[Bioperl-l] Assistance with a BioPerl/Perl project

Thu Mar 24 12:54:50 EST 2005

Hello list,

I am a 22 year old bioinformatics and molecular biology major at the
University of Denver. I just accepted a position with a researcher here, and
already have a first assignment. We are working on a comprehensive
chromosome 21 gene database and map and my first task is to update a list of
known (and curated) Human chromosome 21 genes.

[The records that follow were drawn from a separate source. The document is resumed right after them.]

(** * The photovoltaic yield simulation core, embedded in Rocq

    A shallow embedding of the simulation pipeline of the power-forecast
    repository (solar geometry, plane-of-array irradiance, cell temperature,
    DC power, loss cascade, AC power, result formatting) together with the
    properties its specification states about it.

    Conventions of the embedding.
    - A Python / numpy float is a [pyfloat]: an exact rational or [NaN].
      Arithmetic is exact (no rounding, no overflow); [NaN] propagates through
      arithmetic and makes every comparison false, as in IEEE 754. Where a
      property depends on rounding, the loss cascade is also given on IEEE
      binary64 numbers ([Float64]).
    - A pandas [Series] is the list of its values in index order; the columns
      of one DataFrame share their index, so element-wise operations are
      positional.
    - The configuration dictionaries are used by the code as structs (fixed
      literal keys), so they are records; the loss dictionary is iterated and
      looked up by name, so it is an association list in insertion order.
    - A raised exception is a [Raise] result.
    - The numerical models of the third-party library pvlib that the
      specification does not pin down by a formula are an interface
      ([Pvlib]); every theorem holds for all of its implementations. *)

From Stdlib Require Import QArith Qminmax Lqa.
From Stdlib Require PrimFloat.
Import (notations) PrimFloat.
#[local] Set Warnings "-inexact-float".
From stdpp Require Import base list strings.

Local Open Scope Q_scope.

(** ** Floats *)

Inductive pyfloat : Type :=
  | NaN
  | Num (q : Q).

Definition is_nan (v : pyfloat) : bool :=
  match v with NaN => true | Num _ => false end.

(** Arithmetic: [NaN] is absorbing. *)
Definition lift2 (f : Q -> Q -> Q) (a b : pyfloat) : pyfloat :=
  match a, b with
  | Num x, Num y => Num (f x y)
  | _, _ => NaN
  end.

Definition fadd : pyfloat -> pyfloat -> pyfloat := lift2 Qplus.
Definition fsub : pyfloat -> pyfloat -> pyfloat := lift2 Qminus.
Definition fmul : pyfloat -> pyfloat -> pyfloat := lift2 Qmult.

(** Division. numpy yields an infinity or NaN for a zero divisor; the model
    has no infinities, so every division by zero is [NaN]. *)
Definition fdiv (a b : pyfloat) : pyfloat :=
  match a, b with
  | Num x, Num y => if Qeq_bool y 0 then NaN else Num (x / y)
  | _, _ => NaN
  end.

Definition Qlt_bool (x y : Q) : bool := negb (Qle_bool y x).

(** Comparisons: false as soon as one side is [NaN]. *)
Definition fle (a b : pyfloat) : bool :=
  match a, b with
  | Num x, Num y => Qle_bool x y
  | _, _ => false
  end.

Definition fge (a b : pyfloat) : bool := fle b a.

(** Equality of floats up to the value of the rational ([1/2] and [2/4] are
    the same float). *)
Definition feq (a b : pyfloat) : Prop :=
  match a, b with
  | NaN, NaN => True
  | Num x, Num y => x == y
  | _, _ => False
  end.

I have become rapidly
familiar with BioPerl however my adviser needs me to use Entrez Gene to
compare the currently known Chr 21 genes (from query: '21[CHR] AND Homo
sapiens[ORGN] AND NOT Pseudogene' ) with a list of genes that she has
provided in xls and xml format. 

The idea is to take the accession numbers in the provided files, pull the
nucleotide sequence from them, and run those against the sequences for
records found with the Entrez Gene query in order to find any newly
annotated/(discovered/elucidated?) genes for that sequence. I am familiar
with the current problem of BioPerl not directly being able to parse the
EntrezGene object, but have played with the Bio::SeqIO::Gene2accession (&
geneinfo) and the egparser. My programming skills are not completely up to
par, so egparser is tough for me to grasp. Bio::SeqIO::Gene2accession is
more intuitive, however I am having a terrible time figuring out how to
convert my desired entrezgene results into the legacy gene_info and
gene2accession formats? Any suggestions are greatly appreciated, I am very
new at this, so very simple coding examples and explanations help and are
the best way for me to learn.

Thanks all!

colin